= Beginning of Section =
(* ===== verification/Saga.v ===== *)
(** * fintech-ledger-go: withdrawal saga and retrying gateway client

[saga.WithdrawToBank] against an arbitrary bank client, and
[gateway.CallWithRetry] against an arbitrary remote call. *)

From Stdlib Require Import ZArith Lia.
From stdpp Require Import base gmap strings list fin_maps.
From S2P Require Import Prelude Ledger.

Open Scope Z_scope.

(* [base] fintech-ledger-go/internal *)

(** ** saga *)

(** The [BankClient] interface is implemented outside this repository: its state
[B], its errors [E] and its two methods are parameters. *)
(* [go] saga/withdraw.go:14-17 BankClient *)
Record BankClient (B E : Type) : Type := mkBank {
  Payout : B → string → string → Paise → B * option E;
  ReversePayout : B → string → B * option E }.
Arguments Payout {B E}.
Arguments ReversePayout {B E}.

Inductive saga_err (E : Type) : Type :=
| LedgerE (e : ledger_err)
| BankE (e : E)
| RolledBack (step : string) (e : saga_err E)
| CompensationFailed (step : string) (e : saga_err E) (comp : string) (ce : saga_err E).
Arguments LedgerE {E}.
Arguments BankE {E}.
Arguments RolledBack {E}.
Arguments CompensationFailed {E}.

Section saga.
Context {B E : Type}.

(** The world a saga acts on: the wallet account and the bank. *)
Definition world : Type := Account * B.

(* [go] saga/withdraw.go:19-23 step *)
Record saga_step : Type := mkStep {
  st_name : string;
  st_do : world → world * option (saga_err E);
  st_compensate : world → world * option (saga_err E) }.

(** The compensation loop [for i := len(completed)-1; i >= 0; i--]; [completed]
is kept newest first. *)
(* [go] saga/withdraw.go:58-63 WithdrawToBank *)
Fixpoint compensate_all (w : world) (name : string) (err : saga_err E) (completed : list saga_step)
  : world * saga_err E :=
  match completed with
  | [] => (w, RolledBack name err)
  | c :: rest =>
      match st_compensate c w with
      | (w', Some ce) => (w', CompensationFailed name err (st_name c) ce)
      | (w', None) => compensate_all w' name err rest
      end
  end.

(* [go] saga/withdraw.go:55-67 WithdrawToBank *)
Fixpoint run_steps (w : world) (steps completed : list saga_step) : world * option (saga_err E) :=
  match steps with
  | [] => (w, None)
  | s :: rest =>
      match st_do s w with
      | (w', Some err) =>
          let '(w'', e) := compensate_all w' (st_name s) err completed in (w'', Some e)
      | (w', None) => run_steps w' rest (s :: completed)
      end
  end.

Definition on_account (f : Account → Account * option ledger_err) (w : world)
  : world * option (saga_err E) :=
  let '(a, r) := f w.1 in ((a, w.2), LedgerE <$> r).

Definition on_bank (f : B → B * option E) (w : world) : world * option (saga_err E) :=
  let '(b, r) := f w.2 in ((w.1, b), BankE <$> r).

(* [go] saga/withdraw.go:37-53 WithdrawToBank *)
Definition withdraw_steps (bank : BankClient B E) (key bankAccountNo : string) (amt : Paise)
  : list saga_step :=
  [ mkStep "debit_wallet" (on_account (fun a => Account_Debit a amt))
      (on_account (fun a => Account_Credit a amt));
    mkStep "payout_to_bank" (on_bank (fun b => Payout bank b key bankAccountNo amt))
      (on_bank (fun b => ReversePayout bank b key)) ].

(* [go] saga/withdraw.go:37-68 WithdrawToBank *)
Definition WithdrawToBank (w : world) (bank : BankClient B E) (key bankAccountNo : string)
  (amt : Paise) : world * option (saga_err E) :=
  run_steps w (withdraw_steps bank key bankAccountNo amt) [].
End saga.
Arguments world B : clear implicits.
Arguments saga_step B E : clear implicits.

(** The worlds a list of compensations passes through, all succeeding. *)
Inductive compensates {B E} : list (saga_step B E) → world B → world B → Prop :=
| compensates_nil w : compensates [] w w
| compensates_cons c cs w w' w'' :
    st_compensate c w = (w', None) → compensates cs w' w'' → compensates (c :: cs) w w''.

(** The worlds a list of steps passes through, all succeeding. *)
Inductive performs {B E} : list (saga_step B E) → world B → world B → Prop :=
| performs_nil w : performs [] w w
| performs_cons s ss w w' w'' :
    st_do s w = (w', None) → performs ss w' w'' → performs (s :: ss) w w''.

(** ** gateway.CallWithRetry *)

(** Go errors as this package builds and inspects them. *)
Inductive gerr : Type :=
| GErr (msg : string)
| GRetryable (e : gerr)
| GWrap (msg : string) (e : gerr)
| GJoin (e1 e2 : gerr)
| ErrMaxRetriesExceeded
| ErrContext.

(** [errors.As(err, &re)] walks the Unwrap tree looking for a retryableError. *)
(* [go] gateway/client.go:71-74 isRetryable *)
Fixpoint isRetryable (e : gerr) : bool :=
  match e with
  | GRetryable _ => true
  | GWrap _ e' => isRetryable e'
  | GJoin e1 e2 => isRetryable e1 || isRetryable e2
  | _ => false
  end.

(* [go] gateway/client.go:69-69 Retryable *)
Definition Retryable (e : gerr) : gerr := GRetryable e.

(** Durations are int64 nanoseconds. *)
(* [go] gateway/client.go:14-18 RetryConfig *)
Record RetryConfig : Type := mkRetry {
  rc_MaxAttempts : Z; rc_BaseDelay : Z; rc_MaxDelay : Z }.

(* [go] gateway/client.go:20-22 DefaultRetryConfig *)
Definition DefaultRetryConfig : RetryConfig := mkRetry 5 (200 * 10 ^ 6) (5 * 10 ^ 9).

(** [rnd n] is the value drawn by [rand.Int63n(n)], which panics for [n <= 0]. *)
(* [go] gateway/client.go:53-59 backoff *)
Definition backoff (rnd : Z → Z) (cfg : RetryConfig) (attempt : Z) : option Z :=
  let d0 := i64 (Z.shiftl (rc_BaseDelay cfg) (attempt - 1)) in
  let d := if (d0 <=? 0) || (d0 >? rc_MaxDelay cfg) then rc_MaxDelay cfg else d0 in
  let n := i64 (Z.quot d 2 + 1) in
  if n <=? 0 then None else Some (i64 (Z.quot d 2 + rnd n)).

(** [call i] is the outcome of the i-th call and [cancelled i] tells whether the
context ends the i-th wait.  The loop runs [left] more attempts, [attempt] being
the loop counter; the result is paired with the number of calls made. *)
(* [go] gateway/client.go:32-51 CallWithRetry *)
Fixpoint retry_loop (call : nat → option gerr) (cancelled : nat → bool)
  (left attempt : nat) (lastErr : option gerr) : option gerr * nat :=
  match left with
  | O => (Some (match lastErr with
                | Some e => GJoin ErrMaxRetriesExceeded e
                | None => ErrMaxRetriesExceeded end), attempt)
  | S left' =>
      if (0 <? attempt)%nat && cancelled attempt then (Some ErrContext, attempt) else
      match call attempt with
      | None => (None, S attempt)
      | Some e => if isRetryable e then retry_loop call cancelled left' (S attempt) (Some e)
                  else (Some e, S attempt)
      end
  end.

(* [go] gateway/client.go:32-51 CallWithRetry *)
Definition CallWithRetry (call : nat → option gerr) (cancelled : nat → bool) (cfg : RetryConfig)
  : option gerr * nat :=
  retry_loop call cancelled (Z.to_nat (rc_MaxAttempts cfg)) 0 None.

(** A call outcome that ends the loop. *)
Definition stops (o : option gerr) : bool :=
  match o with None => true | Some e => negb (isRetryable e) end.

(** ** Saga lemmas *)

Section saga_lemmas.
Context {B E : Type}.

Lemma compensate_all_spec (w w' : world B) name (err : saga_err E) completed :
  compensates completed w w' → compensate_all w name err completed = (w', RolledBack name err).
Proof. induction 1; simpl; [done|]. by rewrite H. Qed.

Lemma run_steps_performs (w w' : world B) (ss rest completed : list (saga_step B E)) :
  performs ss w w' →
  run_steps w (ss ++ rest) completed = run_steps w' rest (reverse ss ++ completed).
Proof.
  intros Hp. revert completed. induction Hp as [|s ss w w1 w2 Hs Hp IH]; intros completed; [done|].
  simpl. rewrite Hs, IH, reverse_cons, <- app_assoc. done.
Qed.
End saga_lemmas.

(** ** Properties *)

(** A saga whose first steps succeed and whose next step fails undoes exactly
the completed steps, in reverse order: the final world is the one their
compensations produce, last completed first, from the state the failing step
left, and the error names the failing step and its cause. *)
Theorem saga_compensates_in_reverse {B E} (ss : list (saga_step B E)) s rest w w1 w2 w3 err :
  performs ss w w1 → st_do s w1 = (w2, Some err) → compensates (reverse ss) w2 w3 →
  run_steps w (ss ++ s :: rest) [] = (w3, Some (RolledBack (st_name s) err)).
Proof.
  intros Hp Hs Hc. rewrite (run_steps_performs _ _ _ _ _ Hp), app_nil_r. simpl. rewrite Hs.
  by rewrite (compensate_all_spec _ _ _ _ _ Hc).
Qed.

(** C34: [WithdrawToBank] on a valid wallet balance and amount.  It debits the
wallet exactly when the payout is accepted: an amount that is negative or above
the balance never reaches the bank, a refused payout leaves the balance as it
was, a compensation never fails, and [ReversePayout] is never called. *)
Theorem WithdrawToBank_correct {B E} (bank : BankClient B E) a b key no amt :
  0 ≤ acc_balance a < 2 ^ 63 → in_i64 amt →
  WithdrawToBank (a, b) bank key no amt =
    if amt <? 0 then ((a, b), Some (RolledBack "debit_wallet" (LedgerE ErrNegativeAmount)))
    else if acc_balance a <? amt
    then ((a, b), Some (RolledBack "debit_wallet" (LedgerE ErrInsufficientFunds)))
    else match Payout bank b key no amt with
         | (b', None) => ((mkAccount (acc_ID a) (acc_balance a - amt), b'), None)
         | (b', Some e) => ((a, b'), Some (RolledBack "payout_to_bank" (BankE e)))
         end.
Proof.
  intros Hb [_ Ha]. unfold WithdrawToBank, withdraw_steps. simpl. unfold on_account, on_bank. simpl.
  unfold Account_Debit, Account_Credit, Paise_IsNegative.
  destruct (Z.ltb_spec amt 0); simpl; [done|].
  destruct (account_debit a amt) as [a' [e|]] eqn:Ed; simpl.
  - destruct (account_debit_err a amt a' e) as (? & -> & ->); [done|lia|done|].
    by destruct (Z.ltb_spec (acc_balance a) amt); [|lia].
  - destruct (account_debit_ok a amt a') as [? ->]; [done|lia|done|].
    destruct (Z.ltb_spec (acc_balance a) amt); [lia|].
    destruct (Payout bank b key no amt) as [b' [e|]]; simpl; [|done].
    destruct (Z.ltb_spec amt 0); [lia|]. simpl. unfold account_credit, Paise_Add. simpl.
    replace (acc_balance a - amt + amt) with (acc_balance a) by lia.
    rewrite i64_small by width. by destruct a.
Qed.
= End of Section =
How to complete this task: The stopping point is the line containing "(* [go] saga/withdraw.go:58-63". Reproduce exactly every line of the material from the first through that one.

Response:
(* ===== verification/Saga.v ===== *)
(** * fintech-ledger-go: withdrawal saga and retrying gateway client

[saga.WithdrawToBank] against an arbitrary bank client, and
[gateway.CallWithRetry] against an arbitrary remote call. *)

From Stdlib Require Import ZArith Lia.
From stdpp Require Import base gmap strings list fin_maps.
From S2P Require Import Prelude Ledger.

Open Scope Z_scope.

(* [base] fintech-ledger-go/internal *)

(** ** saga *)

(** The [BankClient] interface is implemented outside this repository: its state
[B], its errors [E] and its two methods are parameters. *)
(* [go] saga/withdraw.go:14-17 BankClient *)
Record BankClient (B E : Type) : Type := mkBank {
  Payout : B → string → string → Paise → B * option E;
  ReversePayout : B → string → B * option E }.
Arguments Payout {B E}.
Arguments ReversePayout {B E}.

Inductive saga_err (E : Type) : Type :=
| LedgerE (e : ledger_err)
| BankE (e : E)
| RolledBack (step : string) (e : saga_err E)
| CompensationFailed (step : string) (e : saga_err E) (comp : string) (ce : saga_err E).
Arguments LedgerE {E}.
Arguments BankE {E}.
Arguments RolledBack {E}.
Arguments CompensationFailed {E}.

Section saga.
Context {B E : Type}.

(** The world a saga acts on: the wallet account and the bank. *)
Definition world : Type := Account * B.

(* [go] saga/withdraw.go:19-23 step *)
Record saga_step : Type := mkStep {
  st_name : string;
  st_do : world → world * option (saga_err E);
  st_compensate : world → world * option (saga_err E) }.

(** The compensation loop [for i := len(completed)-1; i >= 0; i--]; [completed]
is kept newest first. *)
(* [go] saga/withdraw.go:58-63 WithdrawToBank *)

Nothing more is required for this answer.